- COVID-19 has completely halted most international travel, crippling economies that rely on the tourism industry.
- Countries like Kenya and the Gambia, who rely on tourism for 9% and 20% of their respective GDPs, are looking at ways to support the industry.
- Educating businesses and small villages about COVID-19 free is just one of the ways.
In the Gambia, teams of young tourism guides in their first holiday season are doing something very different from what they learned in training. They have been redeployed to act as coronavirus guides for their local communities, raising awareness and explaining to their fellow Gambians how to prevent the spread of infection.
On the beaches, the normally busy fruit seller huts are empty and everything is quiet. Such is the situation in many African tourist resorts in 2020, with tourism reduced to almost nothing.
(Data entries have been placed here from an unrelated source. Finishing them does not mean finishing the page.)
(* ===== verification/Startup.v ===== *)
(** * Starting the processes

    Models src/src/EnvSetter.cpp (the file with the environment), RedisHandler.cpp (what
    becomes of Redis when the server starts), [MysqlHandle::Init], src/src/main.cpp up to
    its loop, and the start of a dedicated process (DedicateMain.cpp, [Init] of
    DediServerService).

    The driver's parsing of an address and the making of the ring are libraries: they
    succeed or not; the sockets and the HTTP server's process are those of Sockets.  The environment variables must be there:
    [std::string] of a null pointer has no meaning. *)

From S2P Require Import Prelude Buffers Session Stores Sockets Main Matchmaker DBProxy Manager Service Process Tasks Ipc Server.
From Stdlib Require Import Ascii.
From stdpp Require Import strings.
Local Open Scope Z_scope.

(** ** The environment *)

Definition LF : ascii := char 10.
Definition CR : ascii := char 13.
Definition blank (c : ascii) : bool := Ascii.eqb c " " || Ascii.eqb c (char 9).
Definition quote : ascii := char 34.

(** [std::getline] until the end of the file; [acc] is the line so far, backwards. *)
Fixpoint getlines (acc s : chars) : list chars :=
  match s with
  | [] => match acc with [] => [] | _ => [rev acc] end
  | c :: s' => if Ascii.eqb c LF then rev acc :: getlines [] s' else getlines (c :: acc) s'
  end.
Fixpoint drop_blanks (s : chars) : chars := match s with c :: s' => if blank c then drop_blanks s' else s | [] => [] end.
(** The end first, then the front. *)
Definition trim (s : chars) : chars := drop_blanks (rev (drop_blanks (rev s))).
Definition unquote (s : chars) : chars :=
  match s, rev s with
  | c :: s', d :: _ => if (2 <=? length s)%nat && Ascii.eqb c quote && Ascii.eqb d quote then removelast s' else s
  | _, _ => s
  end.

Definition Env := gmap string string.
(** [setenv] refuses an empty name and one with an equals sign. *)
Definition setenv (name value : chars) (env : Env) : Env :=
  match c_str name with
  | [] => env
  | n => if existsb (fun c => Ascii.eqb c "=") n then env else <[ str n := str (c_str value) ]> env
  end.

(** Without a carriage return at its end. *)
Definition chomp (line : chars) : chars := match rev line with d :: r => if Ascii.eqb d CR then rev r else line | [] => line end.
Definition set_line (env : Env) (line : chars) : Env :=
  match line with
  | [] => env
  | c :: _ =>
      if Ascii.eqb c "#" then env
      else
        match split_at "=" (chomp line) with
        | None => env
        | Some (key, value) => setenv (trim key) (unquote (trim value)) env
        end
  end.
(** [None]: there is no file. *)
Definition SetEnv (file : option chars) (env : Env) : Env :=
  match file with None => env | Some content => foldl set_line env (getlines [] content) end.

(** ** The stores *)

Record ItemMeta := mk_item_meta { im_id : string; im_name : string; im_type : string; im_price : string; im_desc : string }.

(** What only the start asks of Redis and MySQL. *)
Class Admin (R : Redis) (M : Mysql) := {
  r_flushdb : r_state -> r_state;                        (* FLUSHDB *)
  r_set_key : string -> string -> r_state -> r_state;    (* SET key value *)
  r_keys : string -> r_state -> list string;             (* KEYS prefix* *)
  db_items : db_state -> list ItemMeta }.                (* SELECT ... FROM items *)
Class AdminLaws (R : Redis) (M : Mysql) (A : Admin R M) : Prop := {
  hgetall_flushdb k s : r_hgetall k (r_flushdb s) = ∅;
  get_flushdb k s : r_get k (r_flushdb s) = None;
  hgetall_set_key k k' v s : k <> k' -> r_hgetall k' (r_set_key k v s) = r_hgetall k' s;
  hgetall_set_key_eq k v s : r_hgetall k (r_set_key k v s) = ∅;
  get_set_key k v s : r_get k (r_set_key k v s) = Some v;
  get_set_key_ne k k' v s : k <> k' -> r_get k' (r_set_key k v s) = r_get k' s;
  keys_prefix p k s : k ∈ r_keys p s -> String.prefix p k = true;
  keys_all p k s : String.prefix p k = true -> r_hgetall k s <> ∅ -> k ∈ r_keys p s }.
Globally, tourism could lose around 120 million jobs as a result of the coronavirus pandemic, according to the World Travel & Tourism Council. The number of holidaymakers travelling abroad is forecast to halve in 2020 as more than US$3 trillion (£2.4 trillion) gets wiped off global tourism GDP.
This will be keenly felt by the many countries whose people depend on tourism. Two examples on opposite coasts of Africa are the Gambia and Kenya. Tourism accounts for 9% of Kenya’s GDP and 20% in the Gambia. It provides a living to around 10% of Kenyans and nearly a fifth of Gambians, while acting as an important source of foreign exchange.
In both countries, the pandemic is damaging hotels and tour operators, putting people out of work, reducing GDP, and affecting thousands of small businesses in the tourism supply chain, such as providers of food, transport and souvenirs.
There are also wider consequences that may be less obvious. Poverty alleviation initiatives tied to tourism through youth and women’s empowerment programmes are being set back.
Tourism can also support conservation. In Kenya, the Ol’Pejeta Conservancy to the north of Nairobi is home to the world’s last two northern white rhinos. In 2018, Ol’Pejeta spent US$2.6 million on wildlife conservation and community development, much of it protecting endangered species from poaching.
How they are responding
Kenya’s 51 million population is more than 20 times bigger than that of the Gambia. Tourism is usually the number-one source of income after agriculture for those in rural areas, especially on the coast and in places rich with wildlife. But for a country that specialises in high-end safari and beach holidays for rich westerners, the crisis has hit hard.
Early in the crisis, tourism associations advised their members on keeping clients and staff safe, as well as holiday cancellation policies. They negotiated with the government, tax authority and banks on how to protect businesses. Tourist businesses have now cut back to skeleton staff and business partners have been giving one another 12 months’ grace on debts.
The government is providing some financial support to industry workers through an economic stimulus programme. It has also mobilised tourism-association leaders into a taskforce to oversee reopenings.
In the Gambia, tourism had already suffered in recent years from political unrest, Ebola and the collapse of Thomas Cook. It is also over-dependent on a few tour operators selling winter-sun holidays, and charter flights that find it more profitable to fly to the Mediterranean during the European summer. This imposes a “season” that limits the potential to bring in tourists all year round.
As well as deploying the youth tourism guides to help fight coronavirus, the Gambia Tourism Board has worked with the ministry of health to develop safety measures for hotels. The government is working with the UN to kickstart recovery efforts to safeguard livelihoods. Meanwhile, those in the industry have called on the government to provide tax breaks, moratoriums on loans and support packages for wages and economic stimulus.
In both countries, the emphasis during the crisis has been on collaboration. But this needs to happen internationally, too, since neither has the “fiscal space” for the economic stimulus seen in advanced economies. A Mandinka proverb says that “rice fields with the same borders share the same waters”. We’re all in this together, in other words.
In March 2020, the World Economic Forum called on the US Federal Reserve and other central banks propping up their economies with quantitative easing (QE) – creating new money to buy their government’s debt – to help developing countries by also buying their debt. There is no sign of this happening.
Some bigger developing countries such as South Africa have launched their own QE programmes, but for many others dependent on tourism, the lack of international support is making the crisis worse.
The crisis is also an opportunity to develop more sustainable tourism. The Gambia has already shown a way forward by developing an alternative to “sun, sand and sea” packages known as The Ninki Nanka Trail. The trail enables visitors to discover the Gambia’s rich natural and culture heritage while experiencing the important oral legend of the mythical Ninki Nanka dragon said to reside in the creeks of the River Gambia.
Launched in February 2020 and set up with the help of an EU-funded Youth Empowerment Project, the trail aims to do two things: help the Gambia to reduce poverty in rural areas by diversifying into community-based tourism, while extending the season into the “green/tropical” months of July/August.
The Ninki Nanka Trail shows how tourism can be used to celebrate culture and facilitate meaningful engagement with communities, but there is much more that could be done in Kenya and the Gambia to target tourists that bring environmental and social benefits as well as economic ones. With stronger international support and a good vision for the future, it is a good moment to build something better than what was there before.